Exercise instructions: Could you copy every line of the data that contains the word "eapply"?
===== Raw data =====
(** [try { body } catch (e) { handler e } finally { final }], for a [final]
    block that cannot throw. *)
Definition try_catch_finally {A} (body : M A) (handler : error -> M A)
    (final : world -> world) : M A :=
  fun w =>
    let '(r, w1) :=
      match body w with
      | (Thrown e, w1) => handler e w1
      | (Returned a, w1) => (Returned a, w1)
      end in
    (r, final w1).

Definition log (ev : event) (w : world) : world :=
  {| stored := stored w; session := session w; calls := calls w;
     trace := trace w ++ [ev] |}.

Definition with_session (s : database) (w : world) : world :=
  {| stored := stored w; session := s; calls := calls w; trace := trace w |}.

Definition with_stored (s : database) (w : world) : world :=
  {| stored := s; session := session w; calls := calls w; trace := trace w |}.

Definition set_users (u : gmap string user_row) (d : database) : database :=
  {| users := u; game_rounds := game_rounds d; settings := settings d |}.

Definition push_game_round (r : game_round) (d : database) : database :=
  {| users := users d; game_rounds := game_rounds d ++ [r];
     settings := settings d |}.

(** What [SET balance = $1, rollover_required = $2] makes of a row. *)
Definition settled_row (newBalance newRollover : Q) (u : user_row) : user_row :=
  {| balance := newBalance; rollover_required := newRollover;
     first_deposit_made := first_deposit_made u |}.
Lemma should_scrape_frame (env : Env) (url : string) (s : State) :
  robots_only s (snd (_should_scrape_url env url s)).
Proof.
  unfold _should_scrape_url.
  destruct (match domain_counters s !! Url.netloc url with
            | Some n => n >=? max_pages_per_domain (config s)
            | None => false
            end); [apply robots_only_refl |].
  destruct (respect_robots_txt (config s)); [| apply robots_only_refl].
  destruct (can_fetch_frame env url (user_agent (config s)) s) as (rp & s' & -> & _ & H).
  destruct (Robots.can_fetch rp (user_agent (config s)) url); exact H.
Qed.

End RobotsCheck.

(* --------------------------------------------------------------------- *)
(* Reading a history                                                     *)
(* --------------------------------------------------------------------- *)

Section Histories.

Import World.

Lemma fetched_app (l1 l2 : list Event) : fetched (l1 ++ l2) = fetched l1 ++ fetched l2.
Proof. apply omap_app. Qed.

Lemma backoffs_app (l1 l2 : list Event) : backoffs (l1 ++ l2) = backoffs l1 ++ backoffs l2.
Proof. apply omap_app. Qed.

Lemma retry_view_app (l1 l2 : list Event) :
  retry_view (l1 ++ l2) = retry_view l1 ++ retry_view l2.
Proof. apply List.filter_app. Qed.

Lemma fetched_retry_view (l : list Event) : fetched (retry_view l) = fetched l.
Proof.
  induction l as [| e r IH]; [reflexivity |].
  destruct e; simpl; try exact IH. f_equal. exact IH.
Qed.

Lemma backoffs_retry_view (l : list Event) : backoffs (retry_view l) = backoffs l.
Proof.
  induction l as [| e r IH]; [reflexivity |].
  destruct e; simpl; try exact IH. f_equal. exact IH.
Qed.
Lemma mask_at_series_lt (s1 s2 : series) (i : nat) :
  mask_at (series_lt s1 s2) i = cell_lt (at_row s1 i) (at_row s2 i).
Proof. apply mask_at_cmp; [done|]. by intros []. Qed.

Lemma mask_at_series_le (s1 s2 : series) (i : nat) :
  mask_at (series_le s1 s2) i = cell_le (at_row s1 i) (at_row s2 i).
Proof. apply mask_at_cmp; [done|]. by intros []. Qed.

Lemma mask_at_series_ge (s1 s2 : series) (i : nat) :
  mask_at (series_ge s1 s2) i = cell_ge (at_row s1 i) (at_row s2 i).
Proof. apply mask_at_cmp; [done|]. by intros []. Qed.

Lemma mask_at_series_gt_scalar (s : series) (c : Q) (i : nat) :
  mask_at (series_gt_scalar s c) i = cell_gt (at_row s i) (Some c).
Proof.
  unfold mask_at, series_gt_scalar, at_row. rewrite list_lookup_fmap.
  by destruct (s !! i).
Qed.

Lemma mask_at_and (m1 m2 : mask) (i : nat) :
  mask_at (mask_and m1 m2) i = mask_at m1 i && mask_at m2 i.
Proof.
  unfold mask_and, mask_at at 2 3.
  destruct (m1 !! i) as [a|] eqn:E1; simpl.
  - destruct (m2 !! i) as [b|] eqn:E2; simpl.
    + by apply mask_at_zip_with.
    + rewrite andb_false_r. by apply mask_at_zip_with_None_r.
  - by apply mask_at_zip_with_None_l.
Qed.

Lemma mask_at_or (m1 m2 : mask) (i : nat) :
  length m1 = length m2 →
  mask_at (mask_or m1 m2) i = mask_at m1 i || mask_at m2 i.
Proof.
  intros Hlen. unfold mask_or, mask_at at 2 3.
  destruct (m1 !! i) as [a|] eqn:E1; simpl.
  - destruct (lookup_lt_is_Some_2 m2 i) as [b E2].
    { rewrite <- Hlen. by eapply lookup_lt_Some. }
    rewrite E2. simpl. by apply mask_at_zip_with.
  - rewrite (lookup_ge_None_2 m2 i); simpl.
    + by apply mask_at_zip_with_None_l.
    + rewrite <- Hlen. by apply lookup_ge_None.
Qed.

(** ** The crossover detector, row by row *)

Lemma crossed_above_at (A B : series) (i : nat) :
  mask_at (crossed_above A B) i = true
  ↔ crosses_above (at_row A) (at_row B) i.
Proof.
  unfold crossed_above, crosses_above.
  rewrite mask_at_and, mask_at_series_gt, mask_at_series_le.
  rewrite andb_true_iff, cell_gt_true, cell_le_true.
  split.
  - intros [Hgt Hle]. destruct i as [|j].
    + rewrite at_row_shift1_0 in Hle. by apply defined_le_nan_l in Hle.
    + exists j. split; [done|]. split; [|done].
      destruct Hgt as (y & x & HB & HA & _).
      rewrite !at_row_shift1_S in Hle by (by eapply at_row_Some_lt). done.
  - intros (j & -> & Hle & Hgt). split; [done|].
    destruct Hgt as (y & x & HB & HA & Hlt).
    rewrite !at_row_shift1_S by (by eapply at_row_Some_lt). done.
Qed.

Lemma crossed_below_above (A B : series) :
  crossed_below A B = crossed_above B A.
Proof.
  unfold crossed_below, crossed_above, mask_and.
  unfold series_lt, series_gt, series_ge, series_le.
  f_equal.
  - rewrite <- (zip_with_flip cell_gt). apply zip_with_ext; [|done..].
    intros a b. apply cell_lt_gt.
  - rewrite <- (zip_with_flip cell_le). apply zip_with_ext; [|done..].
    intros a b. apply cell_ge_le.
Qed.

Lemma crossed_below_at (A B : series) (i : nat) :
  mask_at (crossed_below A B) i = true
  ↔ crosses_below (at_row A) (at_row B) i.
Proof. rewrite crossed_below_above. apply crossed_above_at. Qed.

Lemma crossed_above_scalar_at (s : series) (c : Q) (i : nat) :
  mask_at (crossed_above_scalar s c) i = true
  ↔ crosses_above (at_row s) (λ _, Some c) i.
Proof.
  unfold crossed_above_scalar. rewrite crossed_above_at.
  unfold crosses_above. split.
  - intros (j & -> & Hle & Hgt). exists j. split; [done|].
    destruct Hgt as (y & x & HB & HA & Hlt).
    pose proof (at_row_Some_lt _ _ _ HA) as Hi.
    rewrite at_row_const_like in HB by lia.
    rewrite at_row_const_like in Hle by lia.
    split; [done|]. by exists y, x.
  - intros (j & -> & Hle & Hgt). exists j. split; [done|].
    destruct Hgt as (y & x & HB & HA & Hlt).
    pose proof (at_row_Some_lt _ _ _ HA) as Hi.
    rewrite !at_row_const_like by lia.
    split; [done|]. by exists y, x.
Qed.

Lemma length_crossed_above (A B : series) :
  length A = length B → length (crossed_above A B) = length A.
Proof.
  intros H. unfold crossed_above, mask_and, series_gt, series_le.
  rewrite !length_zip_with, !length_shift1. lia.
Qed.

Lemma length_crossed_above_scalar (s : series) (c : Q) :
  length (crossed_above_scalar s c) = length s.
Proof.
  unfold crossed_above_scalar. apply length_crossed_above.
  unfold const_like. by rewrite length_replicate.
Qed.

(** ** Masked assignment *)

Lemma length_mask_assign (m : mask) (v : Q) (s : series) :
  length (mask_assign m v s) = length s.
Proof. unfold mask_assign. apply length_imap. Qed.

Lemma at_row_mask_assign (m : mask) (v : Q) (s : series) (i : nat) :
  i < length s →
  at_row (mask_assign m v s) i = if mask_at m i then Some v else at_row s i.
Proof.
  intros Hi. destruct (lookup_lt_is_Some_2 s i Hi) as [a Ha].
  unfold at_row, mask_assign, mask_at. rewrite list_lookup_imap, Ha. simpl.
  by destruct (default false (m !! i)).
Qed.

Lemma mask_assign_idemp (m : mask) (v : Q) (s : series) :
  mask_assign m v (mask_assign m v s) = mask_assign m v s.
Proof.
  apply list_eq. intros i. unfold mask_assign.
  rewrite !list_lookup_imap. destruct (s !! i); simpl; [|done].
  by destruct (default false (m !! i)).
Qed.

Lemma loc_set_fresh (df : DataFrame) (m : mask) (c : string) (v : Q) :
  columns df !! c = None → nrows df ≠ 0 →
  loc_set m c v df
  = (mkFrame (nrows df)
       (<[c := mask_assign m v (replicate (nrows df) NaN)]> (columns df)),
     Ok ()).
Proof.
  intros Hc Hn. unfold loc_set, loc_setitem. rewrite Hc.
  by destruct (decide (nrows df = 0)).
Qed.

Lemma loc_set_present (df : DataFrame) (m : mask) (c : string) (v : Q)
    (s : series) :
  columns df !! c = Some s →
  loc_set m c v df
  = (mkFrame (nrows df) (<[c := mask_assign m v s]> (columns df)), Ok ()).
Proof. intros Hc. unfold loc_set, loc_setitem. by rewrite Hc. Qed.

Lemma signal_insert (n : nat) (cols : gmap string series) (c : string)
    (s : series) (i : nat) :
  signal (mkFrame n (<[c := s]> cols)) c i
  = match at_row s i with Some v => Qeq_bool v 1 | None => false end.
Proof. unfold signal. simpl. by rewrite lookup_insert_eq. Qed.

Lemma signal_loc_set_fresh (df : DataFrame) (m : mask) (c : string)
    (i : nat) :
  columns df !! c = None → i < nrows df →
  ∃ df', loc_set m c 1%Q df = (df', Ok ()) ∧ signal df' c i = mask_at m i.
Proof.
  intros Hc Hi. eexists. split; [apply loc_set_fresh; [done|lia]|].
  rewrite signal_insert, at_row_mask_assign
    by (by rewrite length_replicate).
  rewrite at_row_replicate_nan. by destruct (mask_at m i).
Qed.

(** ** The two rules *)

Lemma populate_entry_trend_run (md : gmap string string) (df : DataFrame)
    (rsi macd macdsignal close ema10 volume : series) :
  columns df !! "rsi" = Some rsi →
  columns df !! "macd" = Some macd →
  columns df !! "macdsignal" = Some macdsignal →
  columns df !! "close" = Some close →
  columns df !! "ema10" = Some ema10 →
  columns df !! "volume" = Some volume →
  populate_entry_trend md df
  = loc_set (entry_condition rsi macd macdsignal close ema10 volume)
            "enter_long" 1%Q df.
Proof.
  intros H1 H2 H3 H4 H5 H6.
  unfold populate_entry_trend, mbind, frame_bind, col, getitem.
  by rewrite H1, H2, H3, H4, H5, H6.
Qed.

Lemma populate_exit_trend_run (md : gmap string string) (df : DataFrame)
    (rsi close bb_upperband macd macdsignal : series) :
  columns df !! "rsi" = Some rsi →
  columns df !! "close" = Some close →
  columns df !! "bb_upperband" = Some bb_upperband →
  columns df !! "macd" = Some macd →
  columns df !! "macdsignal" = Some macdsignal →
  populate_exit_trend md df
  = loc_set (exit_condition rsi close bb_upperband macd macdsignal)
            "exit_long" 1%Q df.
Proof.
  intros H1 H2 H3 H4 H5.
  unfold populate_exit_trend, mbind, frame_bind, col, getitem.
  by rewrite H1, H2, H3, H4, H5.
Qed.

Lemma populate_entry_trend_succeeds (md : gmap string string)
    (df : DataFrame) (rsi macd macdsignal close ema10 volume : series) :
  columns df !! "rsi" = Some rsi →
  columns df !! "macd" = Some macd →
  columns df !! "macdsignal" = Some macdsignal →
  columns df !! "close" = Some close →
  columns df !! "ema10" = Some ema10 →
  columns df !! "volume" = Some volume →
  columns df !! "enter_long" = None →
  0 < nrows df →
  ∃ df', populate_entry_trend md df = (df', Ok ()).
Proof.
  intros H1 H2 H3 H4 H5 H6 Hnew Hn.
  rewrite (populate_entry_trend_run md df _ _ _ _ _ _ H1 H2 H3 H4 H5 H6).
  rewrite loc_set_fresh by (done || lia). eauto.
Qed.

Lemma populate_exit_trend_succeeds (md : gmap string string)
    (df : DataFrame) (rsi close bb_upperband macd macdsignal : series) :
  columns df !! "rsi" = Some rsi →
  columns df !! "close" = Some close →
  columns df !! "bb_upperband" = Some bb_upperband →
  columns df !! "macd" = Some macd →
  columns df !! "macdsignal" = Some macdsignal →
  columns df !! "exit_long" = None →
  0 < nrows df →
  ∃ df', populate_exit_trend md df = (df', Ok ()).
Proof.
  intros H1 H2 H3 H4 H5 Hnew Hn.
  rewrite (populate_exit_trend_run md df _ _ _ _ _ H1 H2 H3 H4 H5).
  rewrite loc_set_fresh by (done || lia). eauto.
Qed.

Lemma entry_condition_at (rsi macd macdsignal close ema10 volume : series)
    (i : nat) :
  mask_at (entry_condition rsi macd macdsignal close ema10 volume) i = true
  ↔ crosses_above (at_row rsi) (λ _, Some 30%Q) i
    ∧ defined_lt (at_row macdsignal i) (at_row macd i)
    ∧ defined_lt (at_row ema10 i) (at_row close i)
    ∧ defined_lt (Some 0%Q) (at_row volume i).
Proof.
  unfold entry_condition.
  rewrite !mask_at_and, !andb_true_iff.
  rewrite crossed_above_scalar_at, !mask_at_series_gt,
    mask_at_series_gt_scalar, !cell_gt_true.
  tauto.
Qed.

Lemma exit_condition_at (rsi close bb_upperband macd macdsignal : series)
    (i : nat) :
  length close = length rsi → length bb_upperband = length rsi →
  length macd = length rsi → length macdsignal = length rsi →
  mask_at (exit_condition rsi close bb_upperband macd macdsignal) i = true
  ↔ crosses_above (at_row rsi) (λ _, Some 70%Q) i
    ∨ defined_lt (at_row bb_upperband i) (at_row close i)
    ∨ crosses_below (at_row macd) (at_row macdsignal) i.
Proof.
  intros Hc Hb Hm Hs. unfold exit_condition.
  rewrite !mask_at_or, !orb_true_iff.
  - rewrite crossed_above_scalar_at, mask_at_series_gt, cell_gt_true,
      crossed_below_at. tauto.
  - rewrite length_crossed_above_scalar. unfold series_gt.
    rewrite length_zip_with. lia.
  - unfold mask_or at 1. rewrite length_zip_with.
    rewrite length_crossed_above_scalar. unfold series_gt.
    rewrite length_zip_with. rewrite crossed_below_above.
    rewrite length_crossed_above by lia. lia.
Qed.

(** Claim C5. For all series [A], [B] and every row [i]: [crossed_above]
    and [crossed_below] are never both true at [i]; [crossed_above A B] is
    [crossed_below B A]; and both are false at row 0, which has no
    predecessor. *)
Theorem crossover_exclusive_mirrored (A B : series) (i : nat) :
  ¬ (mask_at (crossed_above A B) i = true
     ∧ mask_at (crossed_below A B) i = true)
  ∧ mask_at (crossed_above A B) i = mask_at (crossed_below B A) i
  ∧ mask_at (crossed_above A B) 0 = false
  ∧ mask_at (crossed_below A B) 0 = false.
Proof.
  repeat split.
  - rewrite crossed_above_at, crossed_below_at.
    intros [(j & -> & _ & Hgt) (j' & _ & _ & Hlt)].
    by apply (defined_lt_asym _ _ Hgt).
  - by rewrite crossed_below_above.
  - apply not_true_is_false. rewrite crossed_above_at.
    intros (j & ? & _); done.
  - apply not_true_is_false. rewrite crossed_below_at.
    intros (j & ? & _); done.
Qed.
=====
Problem solution:
    { rewrite <- Hlen. by eapply lookup_lt_Some. }
      rewrite !at_row_shift1_S in Hle by (by eapply at_row_Some_lt). done.
    rewrite !at_row_shift1_S by (by eapply at_row_Some_lt). done.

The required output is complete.